I decided to learn Clojure after having learnt Objective-C (I wanted the C preprocessor to be able to handle C itself as a macro language) and was already into quite advanced programming stuff (last thing I did in Objective-C was a library to code in an aspect oriented fashion).
I started learning Clojure straight with 4Clojure challenges, no book, just a cheatsheet of common Clojure functions and apart from having to learn how to use basic items like let
from the problems’ solutions which was a little disorientating at first, the biggest adaptation I had to do was to think functionally, i.e. with code flow explicitly in the form of a directed acyclic graph.

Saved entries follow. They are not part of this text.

(** * tsg_insights: the data-preparation pipeline of [data/process.py]

    A shallow embedding of [src/tsg_insights/data/process.py]: the Python
    string operations the stages use, the lookup cache as a store of
    mutable dictionaries, the job progress sink, a column-major data frame,
    the twelve stages with the run loop of [DataPreparation], and the
    preparation of the lookup cache. *)

From Stdlib Require Import String Ascii List ZArith QArith Bool Lia Lqa.
From stdpp Require Import base option list gmap strings.

#[local] Set Warnings "-register-all".

Open Scope string_scope.

(** ** Python [str] operations

    A Python [str] is a sequence of code points; a Rocq [string] is a
    sequence of bytes, read here as the UTF-8 encoding.  Every separator and
    prefix the pipeline uses is ASCII, and an ASCII byte never occurs inside
    the encoding of another code point, so splitting and prefix tests agree
    on both views. *)
Module PyStr.

(** [x.startswith(p)] *)
Definition startswith (x p : string) : bool := String.prefix p x.

(** [x.split(sep)] for a one-character separator: never the empty list,
    [''.split('-') == ['']] and ['a-'.split('-') == ['a', '']]. *)
Fixpoint split (sep : ascii) (x : string) : list string :=
  match x with
  | EmptyString => [EmptyString]
  | String c x' =>
      if Ascii.eqb c sep then EmptyString :: split sep x'
      else match split sep x' with
           | h :: t => String c h :: t
           | [] => [String c EmptyString]
           end
  end.

(** [sep.join(parts)] *)
Fixpoint join (sep : string) (parts : list string) : string :=
  match parts with
  | [] => EmptyString
  | [p] => p
  | p :: rest => p ++ sep ++ join sep rest
  end.

(** [x.endswith(p)] *)
Fixpoint endswith (x p : string) : bool :=
  if String.eqb x p then true
  else match x with
       | EmptyString => false
       | String _ x' => endswith x' p
       end.

(** [x.replace(old, "")] for a non-empty [old]: every non-overlapping
    occurrence, scanning from the left. *)
Fixpoint remove_all (fuel : nat) (old x : string) : string :=
  match fuel with
  | O => x
  | S fuel' =>
      match x with
      | EmptyString => EmptyString
      | String c x' =>
          if String.prefix old x
          then remove_all fuel' old
                 (String.substring (String.length old)
                    (String.length x - String.length old) x)
          else String c (remove_all fuel' old x')
      end
  end.

Definition remove (old x : string) : string :=
  remove_all (String.length x) old x.

(** [x.replace(old, new)] restricted to a prefix, as
    [orgid.replace("GB-COH-", "")] is used on company identifiers; the
    general replacement for an empty [new] is [remove]. *)
Definition replace_empty (old x : string) : string := remove old x.

(** The text of [x] before its [n]-th occurrence of [sep] (counting from
    one), or all of [x] when it has fewer than [n] occurrences. *)
Fixpoint before_nth (sep : ascii) (n : nat) (x : string) : string :=
  match x with
  | EmptyString => EmptyString
  | String c x' =>
      if Ascii.eqb c sep then
        match n with
        | O => EmptyString
        | S O => EmptyString
        | S n' => String c (before_nth sep n' x')
        end
      else String c (before_nth sep n x')
  end.

End PyStr.

(** ** The identifier scheme, [AddExtraColumns.run] line 214 *)

(** [lambda x: "360G" if x.startswith("360G-") else "-".join(x.split("-")[:2])] *)
Definition scheme_of (x : string) : string :=
  if PyStr.startswith x "360G-" then "360G"
  else PyStr.join "-" (take 2 (PyStr.split "-" x)).

Example scheme_of_chc : scheme_of "GB-CHC-123456" = "GB-CHC".
Proof. reflexivity. Qed.

Example scheme_of_360 : scheme_of "360G-xyz-1" = "360G".
Proof. reflexivity. Qed.

Example scheme_of_bare : scheme_of "360G" = "360G".
Proof. reflexivity. Qed.

Example scheme_of_one : scheme_of "abc" = "abc".
Proof. reflexivity. Qed.

(** ** Python values, exceptions and results *)

(** The exception classes the pipeline meets.  [JSONDecodeError] is a
    subclass of [ValueError]; [RequestException] stands for the transport
    errors of [requests], which are not. *)
Inductive pyexc :=
| TypeError
| ValueError (msg : string)
| JSONDecodeError
| KeyError (key : string)
| AttributeError
| IndexError
| RequestException.

(** [isinstance(e, ValueError)], as [except ValueError] tests it. *)
Definition is_ValueError (e : pyexc) : bool :=
  match e with
  | ValueError _ | JSONDecodeError => true
  | _ => false
  end.

(** [isinstance(e, json.JSONDecodeError)] *)
Definition is_JSONDecodeError (e : pyexc) : bool :=
  match e with
  | JSONDecodeError => true
  | _ => false
  end.

Inductive result (A : Type) :=
| Ok (a : A)
| Raise (e : pyexc).
Arguments Ok {A} a.
Arguments Raise {A} e.

Definition rbind {A B} (r : result A) (k : A -> result B) : result B :=
  match r with
  | Ok a => k a
  | Raise e => Raise e
  end.

Notation "x <~ r ;; k" := (rbind r (fun x => k))
  (at level 100, r at next level, right associativity).

(** A decoded JSON document: what [requests.get(url).json()] returns and
    what the persisted cache holds.  The pipeline never mutates one in
    place, so it is modelled as an immutable tree. *)
Inductive json :=
| JNull
| JBool (b : bool)
| JNum (x : Q)
| JStr (s : string)
| JArr (items : list json)
| JObj (fields : list (string * json)).

(** Python truth value of a decoded document. *)
Definition json_truthy (j : json) : bool :=
  match j with
  | JNull => false
  | JBool b => b
  | JNum x => negb (Qeq_bool x 0)
  | JStr s => negb (String.eqb s "")
  | JArr items => match items with [] => false | _ => true end
  | JObj fields => match fields with [] => false | _ => true end
  end.

(** A cell of the data set, also the key of a dictionary: null ([None],
    [NaN]), a [str], or a number kept as a fraction in lowest terms. *)
Inductive cell :=
| CNull
| CStr (s : string)
| CNum (x : Q).

Global Instance Q_eq_dec : EqDecision Q.
Proof. solve_decision. Defined.

Global Instance cell_eq_dec : EqDecision cell.
Proof. solve_decision. Defined.

Definition cell_eqb (a b : cell) : bool := bool_decide (a = b).

Definition notnull (c : cell) : bool :=
  match c with CNull => false | _ => true end.

(** ** The store: mutable dictionaries

    The cache is a [dict] of four namespace [dict]s that the stages update
    in place and pass on by reference.  A dictionary is an object in the
    store, named by its location; its entries keep insertion order, as
    [dict.items()] yields them. *)
Abbreviation loc := positive.

Inductive pyval :=
| VJson (j : json)
| VRef (l : loc).

Abbreviation pydict := (list (cell * pyval)).

(** [d.get(k)] *)
Fixpoint dict_get (d : pydict) (k : cell) : option pyval :=
  match d with
  | [] => None
  | (k', v) :: d' => if cell_eqb k' k then Some v else dict_get d' k
  end.

(** [d[k] = v]: an existing key keeps its place, a new one goes last. *)
Fixpoint dict_set (d : pydict) (k : cell) (v : pyval) : pydict :=
  match d with
  | [] => [(k, v)]
  | (k', v') :: d' =>
      if cell_eqb k' k then (k', v) :: d' else (k', v') :: dict_set d' k v
  end.

Abbreviation heap := (gmap positive pydict).

(** Truth value of a stored value: a referenced dictionary is true when it
    has entries; a dangling reference is treated as false. *)
Definition truthy (h : heap) (v : pyval) : bool :=
  match v with
  | VJson j => json_truthy j
  | VRef l => match h !! l with
              | Some (_ :: _) => true
              | _ => false
              end
  end.

(** ** The job progress sink

    [job.meta] is a mutable mapping; [job.save_meta()] persists it where
    pollers read it.  Only the two keys the pipeline writes are kept. *)
Record progress_state := {
  stage : nat;                        (* meta['progress']['stage'] *)
  progress : option (nat * nat)       (* meta['progress']['progress'] *)
}.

At first, I literally had to draw the graph prior to writing code, then I quickly got used to thinking in these terms. Eventually I learnt about libraries like Prismatic’s Graph that explicitly treat and present code as a graph.
This is what I love with Clojure (and what somehow prevents me from using other lisps): the flow of syntax matches the flow of data most of the time. To put it in other way you have several “domains”, that of unexpanded code, that of code, and that of functions, with steps that functionally link one domain to the next one:
unexp. code -- [reader-macros + macro-expansion] --> code -- [compilation] --> functions
The items in these domains are linked through a directed acyclic graph (respective to each domain). Code, both expanded and unexpanded, is tree-ish. Ditto for functions. You have a many-to-one, branches-to-root, inputs-to-output underlying structure to both.
Now what’s interesting is that transformation between these domains preserves order relationships between elements from the source domain to their counterpart in the target domain so that you can trivially reason on order relationships between items from distinct domains.
- A macro can only modify code that is <= to the processed form (
&form
): it cannot transform outer code. This is due in part to the fact macros are functions under the hood.
- Side-effects excluded, data transformations only happen downward in functions too: a function cannot change a variable outside of its scope, and by scope I mean lexical, i.e. syntactically ordered, scope.
What does this lead to ?
To put it in other words, each step in transforming Clojure code and data, from reading it to compiling it, as well as “mutating” it (i.e. creating a new version of it), can be seen as graph transformations on “structured” graphs (i.e. DAGs), specified as DAGs themselves.
And this is really interesting because this is the shape of causality. I often hear that no matter what, FP is implemented on imperative bases. However true this may be, an imperative program where cause and effects are fully tracked and analyzed will take the shaped of a DAG.